Antes de que ese hombre alcanzara el nivel de irritante o distracción, el Destructor del Sello lo aplastaría como el mosquito que era.

No es que careciera de recursos para hacerlo, pensó mientras esbozaba una sonrisa. Tenía los medios, el dinero, el poder para lograr todo tipo de cosas. También tenía la voluntad, y eso era lo que realmente aterrorizaba a sus enemigos, o los aterrorizaría si llegaran a saber quién era él. Nadie podía ver al Destructor del Sello. Podía estrechar la mano de su más detestable adversario y este no sabría quién era. Y, cuando llegara el momento de pasar a la acción, el Destructor del Sello estaría a miles de kilómetros de distancia mientras sus operativos atacaban.

Sus jinetes, como él los llamaba, todos ellos dispuestos a hacer lo que a él se le antojara, listos para desencadenar cualquier apocalipsis particular que el Destructor del Sello considerara apropiado.

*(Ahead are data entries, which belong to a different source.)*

(* ===== verification/ConnectorWorld.v ===== *)
(** * The offloading connector at work

    Both sides of the connector with the copies and the memories, driven by a scheduler
    and an engine: requests are matched and admitted, steps are scheduled, forward passes
    compute blocks, transfers make progress at any time, requests are preempted and
    finish.  The engine runs one step after the other. *)

From S2P Require Import Prelude Blocks Request Scheduler OffloadPolicy Offload Transfers Connector.
#[local] Open Scope Z_scope.

(** The handlers of the two directions. *)
Definition STORES : TransferType := ("GPU", "CPU").
Definition LOADS : TransferType := ("CPU", "GPU").

Record cworld (M : Type) := mkCWorld {
  sch : OffloadingConnectorScheduler M;
  mac : Machine;
  objs : gmap string Request;
  bound : option OffloadingConnectorMetadata;
}.
Arguments mkCWorld {M}.
Arguments sch {M}.
Arguments mac {M}.
Arguments objs {M}.
Arguments bound {M}.

(** What happens.  [CRequest] adds or updates a request object; [CMatch] asks for the
    tokens that can be loaded, [CAdmit] then allocates blocks for them; [CStep] builds
    the metadata of a step and the worker starts on it; [CSave] follows the forward pass
    and [CCollect] reports the requests whose transfers have ended.  [CTransfer] carries
    out the next transfer of a direction; before it ends a transfer may leave anything in
    its destinations ([CPartial]).  [CCompute] writes a device block. *)
Inductive cop :=
  | CRequest (r : Request)
  | CMatch (id : string) (num_computed : Z)
  | CAdmit (id : string) (num_computed : Z) (blocks : list (list KVCacheBlock))
  | CStep (so : SchedulerOutput)
  | CSave
  | CCollect (finished_req_ids : gset string)
  | CFinish (id : string)
  | CEvents
  | CTransfer (type : TransferType)
  | CPartial (type : TransferType) (x : Z) (content : option bytes)
  | CCompute (block : Z) (content : option bytes).

Definition queue (k : Machine) (type : TransferType) : list Transfer :=
  match ow k !! type with Some h => transfers h | None => [] end.

(** ** Runs *)

Section runs.
Context `{PyRuntime} {M : Type} `{!OffloadingManager M}.
Implicit Types (w : cworld M).

Definition with_sch w (c : OffloadingConnectorScheduler M) : cworld M := mkCWorld c (mac w) (objs w) (bound w).
Definition with_mems w (m : Memories) : cworld M := mkCWorld (sch w) (mkMachine (cw (mac w)) (ow (mac w)) m) (objs w) (bound w).

Definition obj w (id : string) : res Request := match objs w !! id with Some r => Ok r | None => Err KeyError end.

Definition cstart (gpu_block_size factor : Z) (m : M) (enable_prefix_caching : bool) : res (cworld M) :=
  c ← connector_init [gpu_block_size] factor m enable_prefix_caching;
  o ← register_handlers ∅ factor;
  Ok (mkCWorld c (mkMachine connector_worker_init o (mkMemories ∅ ∅)) ∅ None).

Definition run_cop w (o : cop) : res (cworld M) :=
  match o with
  | CRequest r => Ok (mkCWorld (sch w) (mac w) (<[request_id r := r]> (objs w)) (bound w))
  | CMatch id n => r ← obj w id; '(_, _, c) ← get_num_new_matched_tokens (sch w) r n; Ok (with_sch w c)
  | CAdmit id n blocks =>
      r ← obj w id;
      '(ext, _, c) ← get_num_new_matched_tokens (sch w) r n;
      match ext with
      | None => Ok (with_sch w c)
      | Some ext => c ← update_state_after_alloc c r blocks ext; Ok (with_sch w c)
      end
  | CStep so =>
      '(meta, c) ← build_connector_meta (objs w) (sch w) so;
      k ← handle_preemptions (mac w) meta;
      k ← start_kv_transfers k meta;
      Ok (mkCWorld c k (objs w) (Some meta))
  | CSave =>
      match bound w with
      | Some meta => Ok (mkCWorld (sch w) (with_cw (mac w) (prepare_store_kv (cw (mac w)) meta)) (objs w) None)
      | None => Ok w
      end
  | CCollect fin =>
      '(sending, recving, k) ← connector_get_finished (mac w) fin;
      c ← update_connector_output (sch w) (mkConnectorOutput (Some (set_iter sending)) (Some (set_iter recving)) ∅);
      Ok (mkCWorld c k (objs w) (bound w))
  | CFinish id => r ← obj w id; Ok (with_sch w (connector_request_finished (sch w) r).2)
  | CEvents => Ok (with_sch w (connector_take_events (sch w)).2)
  | CTransfer type =>
      match ow (mac w) !! type with
      | Some h =>
          let '(l, m) := run_next (gpu_to_cpu h) (transfers h) (mems (mac w)) in
          Ok (mkCWorld (sch w) (mkMachine (cw (mac w)) (<[type := set_transfers h l]> (ow (mac w))) m) (objs w) (bound w))
      | None => Ok w
      end
  | CPartial type x v =>
      let m := mems (mac w) in
      Ok (with_mems w (if decide (type = STORES) then mkMemories (gpu m) (partial_alter (λ _, v) x (cpu m))
                       else mkMemories (partial_alter (λ _, v) x (gpu m)) (cpu m)))
  | CCompute b v => let m := mems (mac w) in Ok (with_mems w (mkMemories (partial_alter (λ _, v) b (gpu m)) (cpu m)))
  end.

(** ** What the scheduler and the engine keep to *)

(** Device blocks that transfers still read or write. *)
Definition load_targets w : list Z :=
  concat ((λ t, spec_block_ids (t_spec t).2) <$> queue (mac w) LOADS) ++ concat ((λ x, spec_block_ids x.2.2) <$> _reqs_to_load (sch w)).
Definition store_sources w : list Z :=
  concat ((λ x, spec_block_ids x.2.1) <$> _unsubmitted_store_jobs (cw (mac w)))
  ++ concat ((λ t, spec_block_ids (t_spec t).1) <$> filter (λ t, t_done t = false) (queue (mac w) STORES)).

(** The number of loads under way. *)
Definition num_loads w : nat := map_fold (λ _ X n, (size X + n)%nat) 0%nat (_reqs_being_loaded (sch w)).

Section legality.
Context (group : bytes → list bytes).

(** Every full block of a request is hashed, with a hash of its own, and the hash of the
    last device block of an offloaded block determines those of the others. *)
Definition hashed (gbs f : Z) (r : Request) : Prop :=
  zlen (block_hashes r) = num_tokens r / gbs ∧ NoDup (block_hashes r)
  ∧ Forall (λ k, (group <$> block_hashes r !! Z.to_nat (k * f + f - 1)) = Some (take (Z.to_nat f) (drop (Z.to_nat (k * f)) (block_hashes r))))
      (zrange 0 (zlen (block_hashes r) / f)).

(** The blocks for the tokens computed, then those for the tokens to be loaded, which no
    transfer uses. *)
Definition admissible w (n ext : Z) (blocks : list (list KVCacheBlock)) : Prop :=
  match blocks with
  | [] => False
  | g :: _ =>
      let k := Z.to_nat (n / gpu_block_size (sch w)) in
      let new := Blocks.block_id <$> drop k g in
      n = Z.of_nat k * gpu_block_size (sch w) ∧ (k ≤ length g)%nat ∧ ext = zlen new * gpu_block_size (sch w)
      ∧ Forall (λ b, is_Some (Blocks.block_hash b)) (take k g) ∧ Forall (λ b, ¬ is_Some (Blocks.block_hash b)) (drop k g)
      ∧ NoDup new ∧ Forall (λ b, (b ∉ load_targets w) ∧ (b ∉ store_sources w)) new
  end.

(** The device blocks of a scheduled request. *)
Definition scheduled_block_ids (c : OffloadingConnectorScheduler M) (x : string * option (list (list Z)) * bool) : list Z :=
  let '(id, groups, preempted) := x in
  (if preempted then [] else default [] (_request_block_ids c !! id)) ++ match groups with Some (g :: _) => g | _ => [] end.

(** A scheduled request has blocks for its tokens, and none of them is still being
    loaded. *)
Definition schedulable w (so : SchedulerOutput) (x : string * option (list (list Z)) * bool) : Prop :=
  let id := x.1.1 in
  let l := scheduled_block_ids (sch w) x in
  match objs w !! id, od_get (so_num_scheduled_tokens so) id with
  | Some r, Some n =>
      id ∈ _requests (sch w) ∧ (id ∉ so_preempted_req_ids so)
      ∧ Z.min (num_computed_tokens r + n) (num_tokens r) / offloaded_block_size (sch w) * block_size_factor (sch w) ≤ zlen l
      ∧ Forall (λ b, b ∉ load_targets w) l
  | _, _ => False
  end.

(** The forward pass has computed the blocks of a request that are to be stored. *)
Definition blocks_computed w (id : string) : Prop :=
  match objs w !! id, _request_block_ids (sch w) !! id, _next_stored_block_idx (sch w) !! id with
  | Some r, Some l, Some n =>
      Forall (λ x : Z * bytes, gpu (mems (mac w)) !! x.1 = Some x.2) (take (Z.to_nat (n * block_size_factor (sch w))) (zip l (block_hashes r)))
  | _, _, _ => False
  end.

Definition clegal w (o : cop) : Prop :=
  match o with
  | CRequest r =>
      hashed (gpu_block_size (sch w)) (block_size_factor (sch w)) r
      ∧ match objs w !! request_id r with Some old => block_hashes old `prefix_of` block_hashes r | None => True end
  | CMatch id n => is_Some (objs w !! id) ∧ 0 ≤ n
  | CAdmit id n blocks =>
      match objs w !! id with
      | None => False
      | Some r =>
          0 ≤ n ∧ bound w = None ∧ _reqs_being_loaded (sch w) !! id = None
          ∧ (id ∈ _requests (sch w) ∨ _reqs_being_stored (sch w) !! id = None)
          ∧ Z.of_nat (num_loads w + length (block_hashes r)) < 2 ^ 31
          ∧ match get_num_new_matched_tokens (sch w) r n with
            | Ok (Some ext, _, _) => ext = 0 ∨ admissible w n ext blocks
            | _ => True
            end
      end
  | CStep so => bound w = None ∧ NoDup (yield_req_data so).*1.*1 ∧ Forall (schedulable w so) (yield_req_data so)
  | CSave => match bound w with Some meta => Forall (blocks_computed w) (reqs_to_store meta).*1 | None => True end
  | CCollect fin => Forall (λ id, id ∉ _requests (sch w)) (elements fin)
  | CFinish id => bound w = None ∧ is_Some (objs w !! id)
  | CEvents | CTransfer _ => True
  | CPartial type x _ => Exists (λ t, t_done t = false ∧ x ∈ (t_copies t).*2) (queue (mac w) type) ∧ (type = STORES ∨ type = LOADS)
  | CCompute b _ => (b ∉ load_targets w) ∧ (b ∉ store_sources w)
  end.

Fixpoint clegal_run w (ops : list cop) : Prop :=
  match ops with
  | [] => True
  | o :: ops => clegal w o ∧ match run_cop w o with Ok w' => clegal_run w' ops | Err _ => True end
  end.

#[export] Instance hashed_dec gbs f r : Decision (hashed gbs f r).
Proof. unfold hashed. apply _. Defined.
#[export] Instance admissible_dec w n ext blocks : Decision (admissible w n ext blocks).
Proof. unfold admissible. destruct blocks; apply _. Defined.
#[export] Instance schedulable_dec w so x : Decision (schedulable w so x).
Proof. unfold schedulable. repeat (case_match; try apply _). Defined.
#[export] Instance blocks_computed_dec w id : Decision (blocks_computed w id).
Proof. unfold blocks_computed. repeat (case_match; try apply _). Defined.
#[export] Instance clegal_dec w o : Decision (clegal w o).
Proof. destruct o; cbn; repeat (case_match; try apply _); apply _. Defined.
#[export] Instance clegal_run_dec w ops : Decision (clegal_run w ops).
Proof. revert w. induction ops as [|o ops IH]; intros w; cbn; [apply _|]. apply and_dec; [apply _|]. destruct (run_cop w o); [apply IH|apply _]. Defined.
End legality.
End runs.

Los había escogido a cada uno de ellos por su talento especial.

«Guerra», su general, un diestro soldado que podía desplegar su propio equipo de asalto en cualquier terreno.

«Peste», su espía, que propagaba la enfermedad con disimulo y mentiras.

«Hambre», su show de los horrores particular, un hombre que sembraba el terror allí donde fuera.

«Muerte», su carta comodín, y la medida de sus poderes casi ilimitados.

¿Qué podría no hacer con semejante caballería a su mando?

No haría falta llegar a eso, pensó. Pero, si fuera necesario, esta vez no dudaría. Por el momento solo los pondría sobre aviso, pero si tuviese que soltar a los cuatro, lo haría.

El Destructor del Sello observó las dos palabras que había escrito durante su conversación con Guerra.

Thomas Knight.

Miró el nombre del hombre que en ese momento vagaba sin rumbo alrededor de los desechos de la vida de su hermano. El Destructor del Sello, mientras telefoneaba al resto de sus jinetes, casi sintió pena por él.